The coat was done for and my father had to replace it Otherwise the pianist had suffered no injury, for the machinist and the master carpenter had managed to pull Harras, who as a matter of fact was only playing, away from the festive cloth.
Tulla was supposed to be spanked. But Tulla had turned to unpunishable air. I got a licking instead, for I had failed to restrain Tulla, I had stood by inactive and as the boss’s son I was responsible. My father smacked me with a piece of roofing lath until Felsner-Imbs, whom Dreesen the machinist had put back on his legs, interceded. While with a hairbrush, which in the inside pocket of his swallowtail coat had survived Harras’ onslaught, he first b
rushed his artist’s mane against the grain—a sight that made Harras growl—then curried it into his usual leonine hairdo, he remarked that actually not I, but Tulla or the dog was deserving of punishment.
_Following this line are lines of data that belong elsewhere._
Definition example_warning : str := $"`example` has been deprecated, please use `examples` instead".
Definition regex_warning : str := $"`regex` has been deprecated, please use `pattern` instead".

Definition field_warnings (k : FieldKwargs) : list str :=
  (match k_example k with Unset => [] | Is _ => [example_warning] end)
  ++ (match k_regex k with None => [] | Some _ => [regex_warning] end).

(** [Param.__init__], for a subclass that sets [convert_underscores] or not. *)
Definition param_init (c : info_class) (convert : option bool) (k : FieldKwargs) : ParamInfo :=
  mkParamInfo c (field_kwargs k) (k_example k) (k_include_in_schema k) (k_openapi_examples k) convert
    None None (field_warnings k).

Definition body_init (c : info_class) (embed : option bool) (media_type : str) (k : FieldKwargs) : ParamInfo :=
  mkParamInfo c (field_kwargs k) (k_example k) (k_include_in_schema k) (k_openapi_examples k) None
    embed (Some media_type) (field_warnings k).

Definition Path_init (k : FieldKwargs) : result ParamInfo :=
  let! _ := py_assert (match k_default k with Is Ellipsis => true | _ => false end)
              $"Path parameters cannot have a default value" in
  Ok (param_init PathI None k).
Definition Query_init (k : FieldKwargs) : ParamInfo := param_init QueryI None k.
Definition Header_init (convert_underscores : bool) (k : FieldKwargs) : ParamInfo :=
  param_init HeaderI (Some convert_underscores) k.
Definition Cookie_init (k : FieldKwargs) : ParamInfo := param_init CookieI None k.
Definition Body_init (embed : option bool) (media_type : str) (k : FieldKwargs) : ParamInfo :=
  body_init BodyI embed media_type k.
Definition Form_init (media_type : str) (k : FieldKwargs) : ParamInfo := body_init FormI None media_type k.
Definition File_init (media_type : str) (k : FieldKwargs) : ParamInfo := body_init FileI None media_type k.

(** ** [param_functions.py]: no annotation is passed on *)
Definition without_annotation (k : FieldKwargs) : FieldKwargs :=
  mkKwargs (k_default k) (k_default_factory k) None (k_alias k) (k_alias_priority k)
    (k_validation_alias k) (k_serialization_alias k) (k_title k) (k_description k)
    (k_gt k) (k_ge k) (k_lt k) (k_le k) (k_min_length k) (k_max_length k) (k_pattern k) (k_regex k)
    (k_discriminator k) (k_strict k) (k_multiple_of k) (k_allow_inf_nan k) (k_max_digits k)
    (k_decimal_places k) (k_examples k) (k_example k) (k_openapi_examples k) (k_deprecated k)
    (k_include_in_schema k) (k_json_schema_extra k) (k_extra k).

Definition Path (k : FieldKwargs) : result ParamInfo := Path_init (without_annotation k).
Definition Query (k : FieldKwargs) : ParamInfo := Query_init (without_annotation k).
Definition Header (convert_underscores : bool) (k : FieldKwargs) : ParamInfo :=
  Header_init convert_underscores (without_annotation k).
Definition Cookie (k : FieldKwargs) : ParamInfo := Cookie_init (without_annotation k).
Definition Body (embed : option bool) (media_type : str) (k : FieldKwargs) : ParamInfo :=
  Body_init embed media_type (without_annotation k).
Definition Form (media_type : str) (k : FieldKwargs) : ParamInfo := Form_init media_type (without_annotation k).
Definition File (media_type : str) (k : FieldKwargs) : ParamInfo := File_init media_type (without_annotation k).

Definition Depends_ (dep : option call) (cache : bool) (sc : option dep_scope) : Depends :=
  mkDepends dep cache sc None.
Definition Security (dep : option call) (scopes : option (list str)) (cache : bool) : Depends :=
  mkDepends dep cache None (Some scopes).

(** ** Well-typed field informations *)

(** What holds of every field information a program can write down. *)
Definition info_ok (fi : FieldInfo) : Prop :=
  (fi_class fi = HeaderI ↔ is_Some (fi_convert_underscores fi))
  ∧ (is_Some (fi_embed fi) -> is_Body (fi_class fi) = true)
  ∧ fi_own_in fi = None
  ∧ (fi_class fi = PathI -> fi_default fi = None).

(** What the declaration [k] of class [c] says: the object is of that class, and
    has the default, the alias, the validation alias (by default the alias) and
    the options that were written. *)
Definition written_as (c : info_class) (convert embed : option bool) (k : FieldKwargs) (fi : FieldInfo) : Prop :=
  fi_class fi = c ∧ fi_convert_underscores fi = convert ∧ fi_embed fi = embed
  ∧ (∀ v, k_default k = Is (Value v) -> fi_default fi = Some v)
  ∧ (k_default k = Is Ellipsis -> fi_default fi = None)
  ∧ fi_alias fi = k_alias k
  ∧ fi_validation_alias fi = (if k_validation_alias k is Some v then Some v else k_alias k).

(** What holds of a field of a dependant for the path [p]. *)
Definition field_ok (p : str) (f : ModelField) : Prop :=
  (is_Some (fi_convert_underscores (field_info f)) -> fi_class (field_info f) = HeaderI)
  ∧ (is_Some (fi_embed (field_info f)) -> is_Body (fi_class (field_info f)) = true)
  ∧ is_Some (fi_alias (field_info f)) ∧ alias f ≠ []
  ∧ (field_name f ∈ get_path_param_names p -> fi_class (field_info f) = PathI ∧ required f = true).

Inductive written_infos : meta -> Prop :=
  | WrittenField fi : info_ok fi -> written_infos (MField fi)
  | WrittenDepends d : written_infos (MDepends d)
  | WrittenOther j : written_infos (MOther j).

Definition ann_metas (a : param_ann) : list meta := (split_annotation a).2.

(** The signatures of a program: its field informations are well typed, its
    parameters have names. *)
Definition signature_ok (pr : Program) : Prop :=
  ∀ c name an v, (name, (an, v)) ∈ signature pr c ->
    name ≠ [] ∧ Forall written_infos (ann_metas an) ∧ ∀ fi, v = DField fi -> info_ok fi.

(** ** Facts *)
Lemma dict_set_head {V} (k k' : str) (v v' : V) d :
  k ≠ k' -> dict_set ((k', v') :: d) k v = (k', v') :: dict_set d k v.
Proof. intros H. simpl. by rewrite decide_False. Qed.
But where Tulla had been standing there was only a hole; and my father never laid a hand on our Harras.
Listen, Tulla:
half an hour later buzz saw, lathe, and finishing machine fell silent, as arranged, the band saw was soundless, Harras lay once more lazily on his chain, the deep booming of the planing machine ceased, and from Felsner-Imbs’ music room delicate, elaborately slow sounds, now solemn, now sad, detached themselves. Fragilely they strutted across the yard, climbed the façade of the apartment house as far as the third story, then fell headlong, gathered together, and dispersed: Imbs was practicing his complicated piece, the so-called adagio, and the machinist, with a manipulation of the black switch box, had turned off all the machines for the time required to go through the piece three times.